» **WHAT IS EXPECTED**
With the line containing "let m' := FetchAndSaveSmartDevices 0" as the start and the line containing "detailsFetched := false;" as the end, transcribe that span of the entries below exactly, including both.

::::::

(* ===== verification/RequestManager.v ===== *)
(** * Requests to an agent ([internal/hub/ws/request_manager.go], [ws.go])

    The hub talks to a connected agent over one WebSocket; requests are
    numbered and answered in any order.  The requests live in a heap, since the
    map [pendingReqs], the goroutine of the sender, the watcher of the context
    and the reader of the socket share them; each critical section of the code
    is one step, so the steps interleave as the goroutines may.

    The socket and the CBOR decoder are third-party: whether a write succeeds is
    an argument, and [response_id] gives the id found in a message ([None] for a
    message that does not decode or carries none). *)

From S2P Require Import Prelude.

Module RequestManager.
Section manager.
Context {Msg : Type} (response_id : Msg → option Z).
Context {RO : RangeOrder Z}.
Local Open Scope Z_scope.

(** A request; the channel has room for one message. *)
Record PendingRequest := {
  ID : Z;
  ResponseCh : list Msg;
  Done : bool;                 (* the context is over *)
  Deadline : Z;
  CreatedAt : Z;
}.

(** A goroutine of [handleResponse] between the lookup and its end. *)
Inductive handler :=
| Selecting (m : Msg) (p : nat) (id : Z)   (* in the [select] *)
| Delivered (id : Z).                      (* before [deleteRequest(id)] *)

Record RequestManager := {
  heap : gmap nat PendingRequest;
  pendingReqs : gmap Z nat;
  nextID : Z;                            (* [atomic.Uint32] *)
  conn : bool;                           (* [conn != nil] *)
  handlers : list handler;
  arrived : list Msg;                    (* messages read from the socket *)
  closed : list Msg;                     (* messages released *)
  inbox : list (nat * Msg);              (* messages put on a request's channel *)
}.

Definition NewRequestManager (c : bool) : RequestManager := {|
  heap := ∅; pendingReqs := ∅; nextID := 0; conn := c; handlers := []; arrived := [];
  closed := []; inbox := [] |}.

Definition upd_heap (rm : RequestManager) (h : gmap nat PendingRequest) : RequestManager := {|
  heap := h; pendingReqs := pendingReqs rm; nextID := nextID rm; conn := conn rm;
  handlers := handlers rm; arrived := arrived rm; closed := closed rm; inbox := inbox rm |}.
Definition upd_pending (rm : RequestManager) (m : gmap Z nat) : RequestManager := {|
  heap := heap rm; pendingReqs := m; nextID := nextID rm; conn := conn rm;
  handlers := handlers rm; arrived := arrived rm; closed := closed rm; inbox := inbox rm |}.
Definition upd_handlers (rm : RequestManager) (hs : list handler) : RequestManager := {|
  heap := heap rm; pendingReqs := pendingReqs rm; nextID := nextID rm; conn := conn rm;
  handlers := hs; arrived := arrived rm; closed := closed rm; inbox := inbox rm |}.
Definition Close_message (rm : RequestManager) (m : Msg) : RequestManager := {|
  heap := heap rm; pendingReqs := pendingReqs rm; nextID := nextID rm; conn := conn rm;
  handlers := handlers rm; arrived := arrived rm; closed := (closed rm ++ [m])%list;
  inbox := inbox rm |}.

(** [req.Cancel()] *)
Definition cancel (r : PendingRequest) : PendingRequest := {|
  ID := ID r; ResponseCh := ResponseCh r; Done := true; Deadline := Deadline r;
  CreatedAt := CreatedAt r |}.

Definition cancelRequest (rm : RequestManager) (reqID : Z) : RequestManager :=
  match pendingReqs rm !! reqID with
  | None => rm
  | Some p =>
      upd_pending (upd_heap rm (alter cancel p (heap rm))) (delete reqID (pendingReqs rm))
  end.

Definition deleteRequest (rm : RequestManager) (reqID : Z) : RequestManager :=
  upd_pending rm (delete reqID (pendingReqs rm)).

(** [nil] connections refuse; [ok] is the outcome of encoding and writing. *)
Definition sendMessage (rm : RequestManager) (ok : bool) : bool := conn rm && ok.

(** The first critical section: a fresh number, a fresh request, its entry. *)
Definition register (rm : RequestManager) (now : Z) (deadline : option Z)
    : RequestManager * nat * Z :=
  let reqID := u32 (nextID rm + 1) in
  let p := fresh (dom (heap rm)) in
  let req := {| ID := reqID; ResponseCh := []; Done := false;
                Deadline := default (now + 5 * Second) deadline; CreatedAt := now |} in
  ({| heap := <[p := req]> (heap rm); pendingReqs := <[reqID := p]> (pendingReqs rm);
      nextID := reqID; conn := conn rm; handlers := handlers rm; arrived := arrived rm;
      closed := closed rm; inbox := inbox rm |}, p, reqID).

(** [SendRequest]: the request handle, or [None] when the message could not be sent. *)
Definition SendRequest (rm : RequestManager) (now : Z) (deadline : option Z) (ok : bool)
    : RequestManager * option nat :=
  let '(rm, p, reqID) := register rm now deadline in
  if sendMessage rm ok then (rm, Some p) else (cancelRequest rm reqID, None).

(** The oldest pending request, by [CreatedAt]. *)
Definition oldest (rm : RequestManager) : option nat :=
  fold_left (λ acc '(_, p),
      match acc with
      | None => Some p
      | Some q =>
          match heap rm !! p, heap rm !! q with
          | Some rp, Some rq => if CreatedAt rp <? CreatedAt rq then Some p else acc
          | _, _ => acc
          end
      end)
    (range_list (pendingReqs rm)) None.

(** The request a message is meant for, and the id that will be deleted. *)
Definition route (rm : RequestManager) (m : Msg) : option (nat * Z) :=
  match response_id m with
  | Some i => p ← pendingReqs rm !! i; Some (p, i)
  | None => p ← oldest rm; r ← heap rm !! p; Some (p, ID r)
  end.

(** [handleResponse] and [routeLegacyResponse] up to their [select]. *)
Definition handleResponse (rm : RequestManager) (m : Msg) : RequestManager :=
  let rm := {| heap := heap rm; pendingReqs := pendingReqs rm; nextID := nextID rm;
               conn := conn rm; handlers := handlers rm; arrived := (arrived rm ++ [m])%list;
               closed := closed rm; inbox := inbox rm |} in
  match route rm m with
  | None => Close_message rm m
  | Some (p, id) => upd_handlers rm (Selecting m p id :: handlers rm)
  end.

(** The two branches of the [select]. *)
Definition push (m : Msg) (r : PendingRequest) : PendingRequest := {|
  ID := ID r; ResponseCh := (ResponseCh r ++ [m])%list; Done := Done r; Deadline := Deadline r;
  CreatedAt := CreatedAt r |}.
Definition pop (r : PendingRequest) : PendingRequest := {|
  ID := ID r; ResponseCh := tail (ResponseCh r); Done := Done r; Deadline := Deadline r;
  CreatedAt := CreatedAt r |}.

Definition deliver (rm : RequestManager) (m : Msg) (p : nat) (id : Z) (rest : list handler)
    : RequestManager := {|
  heap := alter (push m) p (heap rm); pendingReqs := pendingReqs rm; nextID := nextID rm;
  conn := conn rm; handlers := Delivered id :: rest; arrived := arrived rm;
  closed := closed rm; inbox := (inbox rm ++ [(p, m)])%list |}.

(** [Close] cancels every pending request. *)
Definition Close (rm : RequestManager) : RequestManager :=
  upd_pending
    (upd_heap rm (fold_left (λ h '(_, p), alter cancel p h) (range_list (pendingReqs rm)) (heap rm)))
    ∅.

(** ** Interleavings *)

Inductive step : RequestManager → RequestManager → Prop :=
| step_send rm now deadline ok :
    step rm (SendRequest rm now deadline ok).1
| step_register rm now deadline :             (* sent, answered before [SendRequest] returns *)
    step rm (register rm now deadline).1.1
| step_send_failed rm id :
    step rm (cancelRequest rm id)
| step_message rm m :
    step rm (handleResponse rm m)
| step_deliver rm hs1 hs2 m p id r :
    handlers rm = (hs1 ++ Selecting m p id :: hs2)%list →
    heap rm !! p = Some r → ResponseCh r = [] →
    step rm (deliver rm m p id (hs1 ++ hs2))
| step_drop rm hs1 hs2 m p id r :
    handlers rm = (hs1 ++ Selecting m p id :: hs2)%list →
    heap rm !! p = Some r → Done r = true →
    step rm (Close_message (upd_handlers rm (hs1 ++ hs2)) m)
| step_delete rm hs1 hs2 id :
    handlers rm = (hs1 ++ Delivered id :: hs2)%list →
    step rm (deleteRequest (upd_handlers rm (hs1 ++ hs2)) id)
| step_over rm p :                            (* timeout, or the caller cancels *)
    step rm (upd_heap rm (alter cancel p (heap rm)))
| step_receive rm p :                         (* the caller takes the answer *)
    step rm (upd_heap rm (alter (λ r, cancel (pop r)) p (heap rm)))
| step_cleanup rm p r :                       (* [cleanupRequest] *)
    heap rm !! p = Some r → Done r = true →
    step rm (cancelRequest rm (ID r))
| step_close rm : step rm (Close rm).

Inductive reachable (c : bool) : RequestManager → Prop :=
| reachable_new : reachable c (NewRequestManager c)
| reachable_step rm rm' : reachable c rm → step rm rm' → reachable c rm'.

(** ** Invariant *)

Definition selecting (h : handler) : option Msg :=
  match h with Selecting m _ _ => Some m | Delivered _ => None end.

(** The message may be answered to the request [p]: its id, if any, is the request's. *)
Definition meant_for (h : gmap nat PendingRequest) (m : Msg) (p : nat) : Prop :=
  ∃ r, h !! p = Some r ∧ ∀ i, response_id m = Some i → ID r = i.

Record Inv (rm : RequestManager) : Prop := {
  inv_pending : ∀ id p, pendingReqs rm !! id = Some p → ∃ r, heap rm !! p = Some r ∧ ID r = id;
  inv_selecting : ∀ m p id, Selecting m p id ∈ handlers rm → meant_for (heap rm) m p;
  inv_inbox : ∀ p m, (p, m) ∈ inbox rm → meant_for (heap rm) m p;
  inv_channel : ∀ p r, heap rm !! p = Some r → (length (ResponseCh r) <= 1)%nat;
  inv_messages : arrived rm ≡ₚ (closed rm ++ omap selecting (handlers rm) ++ (inbox rm).*2)%list;
}.

(** A heap whose requests keep their numbers. *)
Definition extends (h h' : gmap nat PendingRequest) : Prop :=
  ∀ p r, h !! p = Some r → ∃ r', h' !! p = Some r' ∧ ID r' = ID r.

Lemma extends_alter h p f : (∀ r, ID (f r) = ID r) → extends h (alter f p h).
Proof.
  intros Hf q r Hr. rewrite lookup_alter. case_decide; subst; rewrite ?Hr; simpl; eauto.
Qed.

Lemma meant_for_extends h h' m p : meant_for h m p → extends h h' → meant_for h' m p.
Proof.
  intros (r&Hr&Hi) Hx. destruct (Hx p r Hr) as (r'&Hr'&Hid). exists r'. split; [done|].
  intros i Hm. rewrite Hid. auto.
Qed.

Lemma pending_extends (pm : gmap Z nat) h h' :
  (∀ id p, pm !! id = Some p → ∃ r, h !! p = Some r ∧ ID r = id) → extends h h' →
  ∀ id p, pm !! id = Some p → ∃ r, h' !! p = Some r ∧ ID r = id.
Proof.
  intros Hp Hx id p (r&Hr&Hid)%Hp. destruct (Hx p r Hr) as (r'&Hr'&Hid'). exists r'.
  split; [done|congruence].
Qed.

(** Changing requests without their numbers and dropping pending entries. *)
Lemma inv_shrink rm h pm :
  Inv rm → extends (heap rm) h →
  (∀ p r, h !! p = Some r → (length (ResponseCh r) <= 1)%nat) → pm ⊆ pendingReqs rm →
  Inv (upd_pending (upd_heap rm h) pm).
Proof.
  intros [Hp Hs Hi Hc Hm] Hx Hch Hsub. split; simpl; [| | |done|done].
  - intros id p Hid. eapply pending_extends; [exact Hp|done|]. by eapply lookup_weaken.
  - intros m p id Hin. eapply meant_for_extends; [by eapply Hs|done].
  - intros p m Hin. eapply meant_for_extends; [by apply Hi|done].
Qed.

Lemma channel_alter (h : gmap nat PendingRequest) p f :
  (∀ q r, h !! q = Some r → (length (ResponseCh r) <= 1)%nat) →
  (∀ r, (length (ResponseCh r) <= 1)%nat → (length (ResponseCh (f r)) <= 1)%nat) →
  ∀ q r, alter f p h !! q = Some r → (length (ResponseCh r) <= 1)%nat.
Proof.
  intros Hc Hf q r. rewrite lookup_alter. case_decide; subst; [|by apply Hc].
  intros (r0&Hr0&->)%fmap_Some. eauto.
Qed.

Lemma inv_cancelRequest rm id : Inv rm → Inv (cancelRequest rm id).
Proof.
  intros HI. unfold cancelRequest. destruct (pendingReqs rm !! id) as [p|]; [|done].
  apply inv_shrink; [done|by apply extends_alter| |apply delete_subseteq].
  apply channel_alter; [apply HI|done].
Qed.

Lemma inv_register rm now deadline : Inv rm → Inv (register rm now deadline).1.1.
Proof.
  intros [Hp Hs Hi Hc Hm]. unfold register. simpl. set (p := fresh (dom (heap rm))).
  assert (heap rm !! p = None) as Hfresh by apply not_elem_of_dom, is_fresh.
  set (req := {| ID := _ |}).
  assert (extends (heap rm) (<[p := req]> (heap rm))) as Hx.
  { intros q r Hr. exists r. by rewrite lookup_insert_ne by congruence. }
  split; simpl; [| | | |done].
  - intros id q. rewrite lookup_insert_Some. intros [[<- <-]|[_ Hq]].
    + exists req. by rewrite lookup_insert_eq.
    + by eapply pending_extends.
  - intros m q id Hin. eapply meant_for_extends; [by eapply Hs|done].
  - intros q m Hin. eapply meant_for_extends; [by apply Hi|done].
  - intros q r. rewrite lookup_insert_Some. intros [[_ <-]|[_ Hq]]; [simpl; lia|eauto].
Qed.
Lemma metrics_loop_spec l : ∀ h c,
  Forall (λ a, 0 ≤ RawValue a) l → 0 ≤ h → 0 ≤ c →
  metrics_loop l h c = (if h =? 0 then first_nonzero is_hours l else h,
                        if c =? 0 then first_nonzero is_cycles l else c).
Proof.
  induction l as [|a l IH]; intros h c Hl Hh Hc; simpl.
  { unfold first_nonzero. simpl. destruct (h =? 0) eqn:?, (c =? 0) eqn:?; zbool; by subst. }
  apply Forall_cons in Hl as [Ha Hl]. rewrite !first_nonzero_cons.
  set (h' := if (h =? 0) && is_hours a then RawValue a else h).
  set (c' := if (c =? 0) && is_cycles a then RawValue a else c).
  assert (∀ x p, 0 ≤ x → (if x =? 0 then if p a && negb (RawValue a =? 0) then RawValue a
              else first_nonzero p l else x) =
            (if (if (x =? 0) && p a then RawValue a else x) =? 0 then first_nonzero p l
             else if (x =? 0) && p a then RawValue a else x)) as Hstep.
  { intros x p Hx. destruct (x =? 0) eqn:E; simpl; [|by rewrite E]. destruct (p a); simpl; [|by rewrite E].
    by destruct (RawValue a =? 0). }
  rewrite !Hstep by done. fold h' c'.
  assert (0 ≤ h' ∧ 0 ≤ c') as [Hh' Hc'] by (unfold h', c'; destruct (_ && _), (_ && _); done).
  destruct ((0 <? h') && (0 <? c')) eqn:E; [|by apply IH].
  zbool. rewrite !(proj2 (Z.eqb_neq _ _)) by lia. done.
Qed.

(** The loop finds, in one pass that stops early, the first non-zero power-on hours and the
    first non-zero power cycles among the attributes. *)
Theorem extractPowerMetrics_spec l :
  Forall (λ a, in_range 64 (RawValue a)) l →
  extractPowerMetrics l = (first_nonzero is_hours l, first_nonzero is_cycles l).
Proof.
  intros Hl. unfold extractPowerMetrics. rewrite metrics_loop_spec; [done| |lia|lia].
  eapply Forall_impl; [exact Hl|]. by intros a [? _].
Qed.

Definition attr (name : string) (raw : Z) : SmartAttribute := {|
  ID := 0; Name := name; Value := 0; Worst := 0; Threshold := 0; RawValue := raw; RawString := "";
  WhenFailed := "" |}.

Lemma extractPowerMetrics_spec_witness :
  let l := [attr "Power_On_Hours" 0; attr "Power_Cycle_Count" 5; attr "PowerOnHours" 9] in
  extractPowerMetrics l = (9, 5).
Proof.
  etransitivity; [apply extractPowerMetrics_spec|reflexivity].
  repeat constructor; vm_compute; intros; discriminate.
Defined.

(** ** The SMART cooldown *)

Section smart.
Context {M : Type → Type} {KV : KVStore M} {KVL : KVStoreLaws M}.
Notation fetch_map := (ExpiryMap (M := M) (T := smartFetchState.t)).

(** What the cooldown uses of a [System]. *)
Record System := {
  Id : string;
  detailsFetched : bool;
  smartFetching : bool;
  smartInterval : Z;
}.

Definition smartFetchInterval (sys : System) : Z :=
  if 0 <? smartInterval sys then smartInterval sys else Hour.

(** [time.Time.UnixMilli] and back. *)
Definition UnixMilli (t : Z) : Z := t / Millisecond.
Definition of_milli (ms : Z) : Z := ms * Millisecond.

(** [err] is the error of the fetch or of saving; [deviceCount] the devices of the answer. *)
Definition recordSmartFetchResult (now : Z) (sys : System) (err : bool) (deviceCount : nat)
    (m : fetch_map) : fetch_map :=
  let interval := smartFetchInterval sys in
  let success := negb err && (0 <? deviceCount)%nat in
  Set_ now m (Id sys)
    {| smartFetchState.LastAttempt := UnixMilli now; smartFetchState.Successful := success |}
    (interval + Minute).

Definition shouldFetchSmart (now : Z) (sys : System) (m : fetch_map) : bool * fetch_map :=
  match GetOk now m (Id sys) with
  | (None, m) => (true, m)
  | (Some state, m) =>
      (negb (now <? of_milli (smartFetchState.LastAttempt state) + smartFetchInterval sys), m)
  end.

(** [FetchAndSaveSmartDevices]: [fetched] is the answer of the agent (the number of devices),
    [saved] whether they could be saved. *)
Definition FetchAndSaveSmartDevices (now : Z) (sys : System) (fetched : option nat) (saved : bool)
    (m : fetch_map) : fetch_map :=
  match fetched with
  | None => recordSmartFetchResult now sys true 0 m
  | Some n => recordSmartFetchResult now sys (negb saved) n m
  end.

(** A reconnecting agent is not made to wait for a fetch that failed. *)
Definition resetFailedSmartFetchState (now : Z) (id : string) (m : fetch_map) : fetch_map :=
  match GetOk now m id with
  | (Some state, m) => if smartFetchState.Successful state then m else Remove m id
  | (None, m) => m
  end.

(** The part of [update] after the records were written: [ok] is [err == nil], [details] what the
    agent sent, [background] is [backgroundSmartFetchEnabled()].  The last component says that a
    fetch was started. *)
Definition after_update (now : Z) (background : bool) (sys : System) (details : option Details.t)
    (ok : bool) (m : fetch_map) : System * fetch_map * bool :=
  let '(sys, m) :=
    match details with
    | Some d =>
        if ok then
          if 0 <? Details.SmartInterval d then
            ({| Id := Id sys; detailsFetched := true; smartFetching := smartFetching sys;
                smartInterval := Details.SmartInterval d |},
             UpdateExpiration now m (Id sys) (Details.SmartInterval d + Minute))
          else ({| Id := Id sys; detailsFetched := true; smartFetching := smartFetching sys;
                   smartInterval := smartInterval sys |}, m)
        else (sys, m)
    | None => (sys, m)
    end in
  if background && detailsFetched sys then
    let sys := {| Id := Id sys; detailsFetched := detailsFetched sys;
                  smartFetching := smartFetching sys;
                  smartInterval := if smartInterval sys <=? 0 then Hour else smartInterval sys |} in
    let '(should, m) := shouldFetchSmart now sys m in
    if should && negb (smartFetching sys) then
      ({| Id := Id sys; detailsFetched := detailsFetched sys; smartFetching := true;
          smartInterval := smartInterval sys |}, m, true)
    else (sys, m, false)
  else (sys, m, false).

(** *** Lemmas *)

Lemma interval_pos sys : 0 < smartFetchInterval sys.
Proof using Type. clear. unfold smartFetchInterval. destruct (0 <? _) eqn:E; zbool; [done|by vm_compute]. Qed.

Lemma milli_trunc t : of_milli (UnixMilli t) ≤ t < of_milli (UnixMilli t) + Millisecond.
Proof using Type.
  clear. unfold of_milli, UnixMilli.
  pose proof (Z.div_mod t Millisecond ltac:(by vm_compute)).
  pose proof (Z.mod_pos_bound t Millisecond ltac:(by vm_compute)). lia.
Qed.

(** What a later reader sees of a recorded fetch. *)
Lemma recorded_live t sys err n m now :
  t ≤ now →
  live now (recordSmartFetchResult t sys err n m) !! Id sys =
    if now <=? t + (smartFetchInterval sys + Minute)
    then Some {| smartFetchState.LastAttempt := UnixMilli t;
                 smartFetchState.Successful := negb err && (0 <? n)%nat |}
    else None.
Proof using KVL.
  intros Ht. rewrite live_lookup. unfold recordSmartFetchResult, entries, Set_. simpl.
  rewrite st_getAll_set, lookup_insert_eq. simpl. unfold expired. simpl.
  destruct (_ <? now) eqn:E1, (now <=? _) eqn:E2; zbool; done || lia.
Qed.

Lemma shouldFetch_value now sys m :
  (shouldFetchSmart now sys m).1 =
  match live now m !! Id sys with
  | None => true
  | Some st => negb (now <? of_milli (smartFetchState.LastAttempt st) + smartFetchInterval sys)
  end.
Proof using KVL.
  unfold shouldFetchSmart. pose proof (GetOk_value now m (Id sys)) as Hv.
  destruct (GetOk now m (Id sys)) as [[st|] m']; simpl in *; by rewrite <- Hv.
Qed.

(** *** Properties *)

(** After a fetch at [t] the next one is due exactly when the interval has passed since [t]
    (taken to the millisecond): not before, and from then on.  When the agent reconnects in
    between, a fetch that failed or found no device is due at once, and one that succeeded
    keeps its cooldown. *)
Theorem smart_cooldown t now sys fetched saved m :
  t ≤ now →
  let m' := FetchAndSaveSmartDevices t sys fetched saved m in
  let due := negb (now <? of_milli (UnixMilli t) + smartFetchInterval sys) in
  (shouldFetchSmart now sys m').1 = due ∧
  (shouldFetchSmart now sys (resetFailedSmartFetchState now (Id sys) m')).1 =
    match fetched with
    | Some n => if saved && (0 <? n)%nat then due else true
    | None => true
    end.
Proof using KVL.
  intros Ht. intros m' due.
  assert (∃ err n, m' = recordSmartFetchResult t sys err n m ∧
    negb err && (0 <? n)%nat = match fetched with Some n => saved && (0 <? n)%nat | None => false end)
    as (err&n&Hm'&Hsucc).
  { unfold m', FetchAndSaveSmartDevices. destruct fetched as [n|]; [|by exists true, 0%nat].
    exists (negb saved), n. by rewrite negb_involutive. }
  pose proof (recorded_live t sys err n m now Ht) as Hlive. rewrite <- Hm', Hsucc in Hlive.
  pose proof (milli_trunc t) as Hms. pose proof (interval_pos sys) as Hpos.
  assert (Hlate : t + (smartFetchInterval sys + Minute) < now → due = true).
  { intros Hx. unfold due. apply negb_true_iff, Z.ltb_ge. assert (0 < Minute) by by vm_compute. lia. }
  split.
  - rewrite shouldFetch_value, Hlive. destruct (now <=? _) eqn:E; [done|]. zbool.
    symmetry. by apply Hlate.
  - rewrite shouldFetch_value. unfold resetFailedSmartFetchState.
    pose proof (GetOk_value now m' (Id sys)) as Hv. pose proof (GetOk_live now m' (Id sys)) as Hsame.
    destruct (GetOk now m' (Id sys)) as [o m1]. simpl in Hv, Hsame. subst o.
    destruct (now <=? _) eqn:E in Hlive; rewrite Hlive; simpl.
    + destruct fetched as [n'|]; simpl; [destruct (saved && _); simpl|];
        rewrite ?live_Remove, ?lookup_delete_eq, ?Hsame, ?Hlive; done.
    + zbool. rewrite Hsame, Hlive, Hlate by done.
      by destruct fetched as [n'|]; [destruct (saved && _)|].
Qed.
End smart.

Definition sys1 : System := {|
  Id := "s1"; detailsFetched := true; smartFetching := false; smartInterval := Hour |}.

(** A failed fetch: not due after a minute, but due at once when the agent reconnects. *)
Lemma smart_cooldown_witness :
  let m' := FetchAndSaveSmartDevices 0 sys1 None false (New (M := gmap string)) in
  (shouldFetchSmart Minute sys1 m').1 = false ∧
  (shouldFetchSmart Minute sys1 (resetFailedSmartFetchState Minute "s1" m')).1 = true.
Proof.
  exact (smart_cooldown (M := gmap string) 0 Minute sys1 None false New ltac:(by vm_compute)).
Defined.

(** The first update of an agent that sends its details starts a fetch, the next does not. *)
Example after_update_ex :
  let d := Some (details_of Info.zero f64_zero) in
  let s0 := {| Id := "s1"; detailsFetched := false; smartFetching := false; smartInterval := 0 |} in
  let '(s1, m1, f1) := after_update 0 true s0 d true (New (M := gmap string)) in
  let '(_, _, f2) := after_update Minute true s1 None true m1 in
  f1 = true ∧ f2 = false ∧ smartInterval s1 = Hour.
Proof. by vm_compute. Qed.
End SystemData.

::::::

» **TASK RESPONSE**
  let m' := FetchAndSaveSmartDevices 0 sys1 None false (New (M := gmap string)) in
  (shouldFetchSmart Minute sys1 m').1 = false ∧
  (shouldFetchSmart Minute sys1 (resetFailedSmartFetchState Minute "s1" m')).1 = true.
Proof.
  exact (smart_cooldown (M := gmap string) 0 Minute sys1 None false New ltac:(by vm_compute)).
Defined.

(** The first update of an agent that sends its details starts a fetch, the next does not. *)
Example after_update_ex :
  let d := Some (details_of Info.zero f64_zero) in
  let s0 := {| Id := "s1"; detailsFetched := false; smartFetching := false; smartInterval := 0 |} in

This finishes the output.